If there is one area of business which should be exempt from competition, it is sustainability. We live in an age of increasing collaboration and nowhere I think is more acutely important than our collective approach as an industry in tackling climate change, and there are few bigger challenges for which the best solutions are yet to be found.
However, we also live in a world of growing scepticism and polarisation, which only serves to reinforce our commitment that cross-business collaboration is the best and only way forward. This is because we understand that climate-change is man made and that many of us are already experiencing extreme changes in climate that affects their way of life.
When I first joined SEGRO three years ago I was immediately struck by not only how as a company it was committed to pushing the boundaries of sustainability best practice to champion low carbon growth, but the buy in from colleagues across the whole company.
Perhaps though, we could have been guilty of thinking that achieving net-zero was for us alone to find the solutions for. In reality it is shared between us, our peers, our customers and our suppliers.
Cross-industry collaboration is not only beneficial in supporting and effecting real change, it’s fundamental.

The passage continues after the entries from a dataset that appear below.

Lemma hangup_never_lost_witness :
  let c := (after locked_operations).1 in
  closed c = true ∨ closes_next c ∨
  delayed_close c = true ∧ closes_next (evd_connection_unlock_close c) ∧
    (close_locked c = false → closed c = false → closes_next (evd_connection_socket_input_stream_drained c).1).
Proof.
  apply (hangup_never_lost _ _ _ _ made_new [OpReadAsync 10; OpLock]
           (after [OpReadAsync 10; OpLock]).1 (after [OpReadAsync 10; OpLock]).2
           (G_IO_IN + G_IO_HUP) [OpDrained] (after locked_operations).1 (after locked_operations).2);
    try (vm_compute; reflexivity). by repeat constructor.
Defined.

(** ** Defects *)

Definition observe {A} (f : EvdConnection → A) (os : list operation) : option A :=
  (λ r : EvdConnection * list event, f r.1) <$> exec_all made.1 os.

Definition other_view : socket_view := mkView 2 true (G_IO_IN + G_IO_OUT) None.

(** With TLS active the assertion on the type of the TLS output stream fails, whatever the socket. *)
Lemma tls_socket_aborts c s :
  tls_active (tls c) = true → socket c ≠ Some (view_id s) → evd_connection_set_socket c s = None.
Proof. intros Ha Hs. unfold evd_connection_set_socket. rewrite decide_False by done. cbn [tls with_socket]. by rewrite Ha. Qed.

(** The cached address is freed, and then read, when a closed connection is given another socket. *)
Example address_read_after_free :
  (evd_connection_new demo_oracle (mkView 1 true (G_IO_IN + G_IO_OUT) (Some [49; 48])) ≫=
   λ r, exec_all r.1 [OpClose; OpSetSocket other_view]) = None.
Proof. vm_compute. reflexivity. Qed.

(** [delayed_close] is never reset: a connection that was closed late closes its next socket as soon as
    its input is drained. *)
Example delayed_close_survives :
  observe (λ c, (closed c, sources (loop c)))
    [OpLock; OpCondition G_IO_HUP; OpUnlock; OpFire 1; OpSetSocket other_view; OpDrained] = Some (false, [(2, SrcClose)]).
Proof. vm_compute. reflexivity. Qed.

(** A handshake that fails closes at once and forgets the source that was to close: it is still in the
    main loop, and closes the next socket. *)
Example forgotten_source_closes :
  (evd_connection_new (mkOracle [] [] [(1, -1)] []) demo_view ≫= λ r,
     (λ r : EvdConnection * list event, (closed r.1, sources (loop r.1))) <$>
       exec_all r.1 [OpStartTls EVD_TLS_MODE_SERVER; OpCondition G_IO_HUP; OpCondition G_IO_IN; OpSetSocket other_view])
    = Some (false, [(1, SrcClose)]) ∧
  (evd_connection_new (mkOracle [] [] [(1, -1)] []) demo_view ≫= λ r,
     (λ r : EvdConnection * list event, closed r.1) <$>
       exec_all r.1 [OpStartTls EVD_TLS_MODE_SERVER; OpCondition G_IO_HUP; OpCondition G_IO_IN; OpSetSocket other_view; OpFire 1])
    = Some true.
Proof. split; vm_compute; reflexivity. Qed.

(** What was written and could not be sent is lost when TLS starts. *)
Example starttls_drops_output :
  observe (λ c, (BufferedOutput.buffer (buf_output_stream (pipe c)), tls_handshaking (tls c)))
    [OpWrite [1; 2; 3] BufferedOutput.WouldBlock; OpStartTls EVD_TLS_MODE_SERVER] = Some ([], true) ∧
  observe (λ c, BufferedOutput.buffer (buf_output_stream (pipe c))) [OpWrite [1; 2; 3] BufferedOutput.WouldBlock] = Some [1; 2; 3].
Proof. split; vm_compute; reflexivity. Qed.

End ConnectionSpec.
(* ===== verification/SocketSpec.v ===== *)
(** * Sockets: theorems

    The operations of a socket end once, and its changes of state follow the arrows of the state
    machine. *)
From S2P Require Import Prelude Socket.
Import Socket.

Module SocketSpec.

(** ** The state machine *)

Definition legal (old_status new_status : EvdSocketState) : bool :=
  match old_status, new_status with
  | EVD_SOCKET_STATE_CLOSED, (EVD_SOCKET_STATE_RESOLVING | EVD_SOCKET_STATE_BOUND | EVD_SOCKET_STATE_CONNECTING) => true
  | EVD_SOCKET_STATE_RESOLVING, (EVD_SOCKET_STATE_BOUND | EVD_SOCKET_STATE_CONNECTING | EVD_SOCKET_STATE_CLOSED) => true
  | EVD_SOCKET_STATE_BOUND, (EVD_SOCKET_STATE_RESOLVING | EVD_SOCKET_STATE_LISTENING | EVD_SOCKET_STATE_CONNECTING
                             | EVD_SOCKET_STATE_CLOSED) => true
  | EVD_SOCKET_STATE_LISTENING, (EVD_SOCKET_STATE_RESOLVING | EVD_SOCKET_STATE_BOUND | EVD_SOCKET_STATE_CONNECTING
                                 | EVD_SOCKET_STATE_CLOSED) => true
  | EVD_SOCKET_STATE_CONNECTING, (EVD_SOCKET_STATE_CONNECTED | EVD_SOCKET_STATE_CLOSED) => true
  | EVD_SOCKET_STATE_CONNECTED, EVD_SOCKET_STATE_CLOSED => true
  | _, _ => false
  end.
(** The connection of a web socket is not read for requests. *)
Definition exec (o : operation) s : option (server * list effect) :=
  match o with
  | Request now order fresh_id verdicts k request =>
      match protocols s !! k with
      | None => evd_websocket_server_request_handler random written now order fresh_id verdicts s k request
      | Some _ => Some (s, [])
      end
  | Accept now order id => accept_peer random written now order s id
  | Reject id => reject_peer s id
  | Send id buffer t => '(s, effs, _) ← send_frame random written s id buffer t; Some (s, effs)
  | Read k r => conn_read random written s k r
  | Flushed k => conn_flushed random written s k
  | Timeout k => conn_timeout random written s k
  | Close id gracefully => close_peer random written s id gracefully
  | Hangup k => io_close s k
  | Leave k => Some ((evd_websocket_server_remove s k).1, [])
  end.

Fixpoint run (ops : list operation) s : option (server * list effect) :=
  match ops with
  | [] => Some (s, [])
  | o :: ops => '(s, e1) ← exec o s; '(s, e2) ← run ops s; Some (s, e1 ++ e2)
  end.

(** The messages given to a peer. *)
Definition given (id : string) (ops : list operation) : list Peer.BacklogFrame :=
  ops ≫= λ o, match o with
              | Send id' buffer t => if decide (id' = id) then [Peer.mkFrame t buffer] else []
              | _ => []
              end.

Definition not_empty (o : operation) : Prop := match o with Send _ buffer _ => buffer ≠ [] | _ => True end.

Lemma exec_spec o s s' effs :
  wf s → not_empty o → exec o s = Some (s', effs) → wf s' ∧ conserves s s' effs (λ id, given id [o]).
Proof.
  intros W Hne.
  assert (calm s s' ∧ silent effs → wf s' ∧ conserves s s' effs nothing) as Hcalm.
  { intros [C S]. split; [by eapply server_calm_wf|by apply quiet_conserves]. }
  destruct o; cbn [exec given mbind list_bind app].
  - destruct (protocols s !! k) eqn:Hk; [intros [= <- <-]; by apply Hcalm|by apply request_spec].
  - by apply accept_spec.
  - by apply server_reject_spec.
  - destruct (send_frame _ _ _ _ _ _) as [[[s1 e1] b]|] eqn:E; [|done]. run_bind. intros [= <- <-].
    apply send_spec in E as (W1 & _ & C1); [|done..]. split; [done|]. intros id'. rewrite app_nil_r. apply C1.
  - intros E. apply Hcalm. by eapply conn_read_calm.
  - intros E. apply Hcalm. by eapply conn_flushed_calm.
  - intros E. apply Hcalm. by eapply conn_timeout_calm.
  - intros E. apply Hcalm. by eapply server_close_peer_calm.
  - intros E. apply Hcalm. by eapply server_io_close_calm.
  - intros [= <- <-]. apply Hcalm. split; [apply server_remove_calm|done].
Qed.

Lemma server_run_spec ops : ∀ s s' effs,
  wf s → Forall not_empty ops → run ops s = Some (s', effs) → wf s' ∧ conserves s s' effs (λ id, given id ops).
Proof.
  induction ops as [|o ops IH]; intros s s' effs W Hne; cbn [run]; [intros [= <- <-]; split; [done|by apply quiet_conserves]|].
  apply Forall_cons_1 in Hne as [Ho Hne]. destruct (exec o s) as [[s1 e1]|] eqn:E1; [|done]. run_bind.
  apply exec_spec in E1 as [W1 C1]; [|done..]. destruct (run ops s1) as [[s2 e2]|] eqn:E2; [|done]. run_bind.
  intros [= <- <-]. apply IH in E2 as [W2 C2]; [|done..]. split; [done|]. intros id.
  rewrite sent_to_app, <-app_assoc, C2, app_assoc, C1, <-app_assoc. f_equal.
  unfold given. rewrite !bind_cons. by rewrite <-app_assoc.
Qed.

The emergence and subsequent galvanising roles of forums such as the Better Building Partnership, the British Property Federation and the European Logistics Federation ESG Forum have been invaluable in bringing together the sector for meaningful debate and knowledge-sharing to learn from each other and explore the most effective and efficient means of identifying and pursuing decarbonisation pathways through a collective effort. This is the fundamental, driving force behind why we collaborate.
We never stop learning and to have the shared resourcing and experiences to be able to connect with my counterparts at the likes of GLP, Tritax and Prologis, to name but three, is a hugely rewarding, and overwhelmingly positive tool in our shared commitment to address our emissions and play our part in addressing climate change.
Our customers are an equally important stakeholder for deep collaboration. Encouraging our customers to switch to half hourly electricity meters and share the data with us helps them utilise their energy more efficiently and allows us to support them based on insights generated through high quality data.
Some governments, such as France, have recognised the importance of landlord -tenant energy data sharing and have introduced a mandatory requirement. This is very helpful and we would welcome this kind of forward-thinking approach across all our markets.
Given the breadth and variety of our customers, there is no one-size-fits-all approach for collaboration. The large global occupiers are actively collaborating on sustainability initiatives, while smaller customers require more support and training.
With these stakeholders, we have started offering tactical training sessions on topics like pollution prevention and recycling, which have been well received so far. We have plans in place to further expand this programme over the coming years.
In recent years as advances in technology has opened doors, we have, purchased a sophisticated energy and emissions platform to improve the reliability and quality of our data and how we interpret and report it.
Working with an external partner, this customised platform for our business has taken 12 months to implement and means that energy data can be processed with minimal effort.
It provides a vital input to our forecasting processes where we attempt to predict the impact of our prospective investment initiatives, over and above our current functions and processes.
We share some of our data (in an anonymised and aggregated form) with independent organisations who are working hard to build better benchmarks. We do that together with our competitors and see this as an important part of our shared knowledge-building.
It requires embracing a completely new mindset and philosophy for putting collaboration and, ultimately, the greater good of the environment, ahead of competition.
In conclusion, collaboration is a win-win for all parties. For our business, our colleagues, the communities in which we operate, our customers, our competitors, and, ultimately, the planet.
Collaboration plays a crucial role in helping us understand what ‘good’ looks like, achieving sustainability by enabling shared responsibility, pooling resources, and increasing the impact of sustainability initiatives. By working together, we can address complex challenges, share best practices, and leverage our collective scale and influence to drive systemic and achievable change.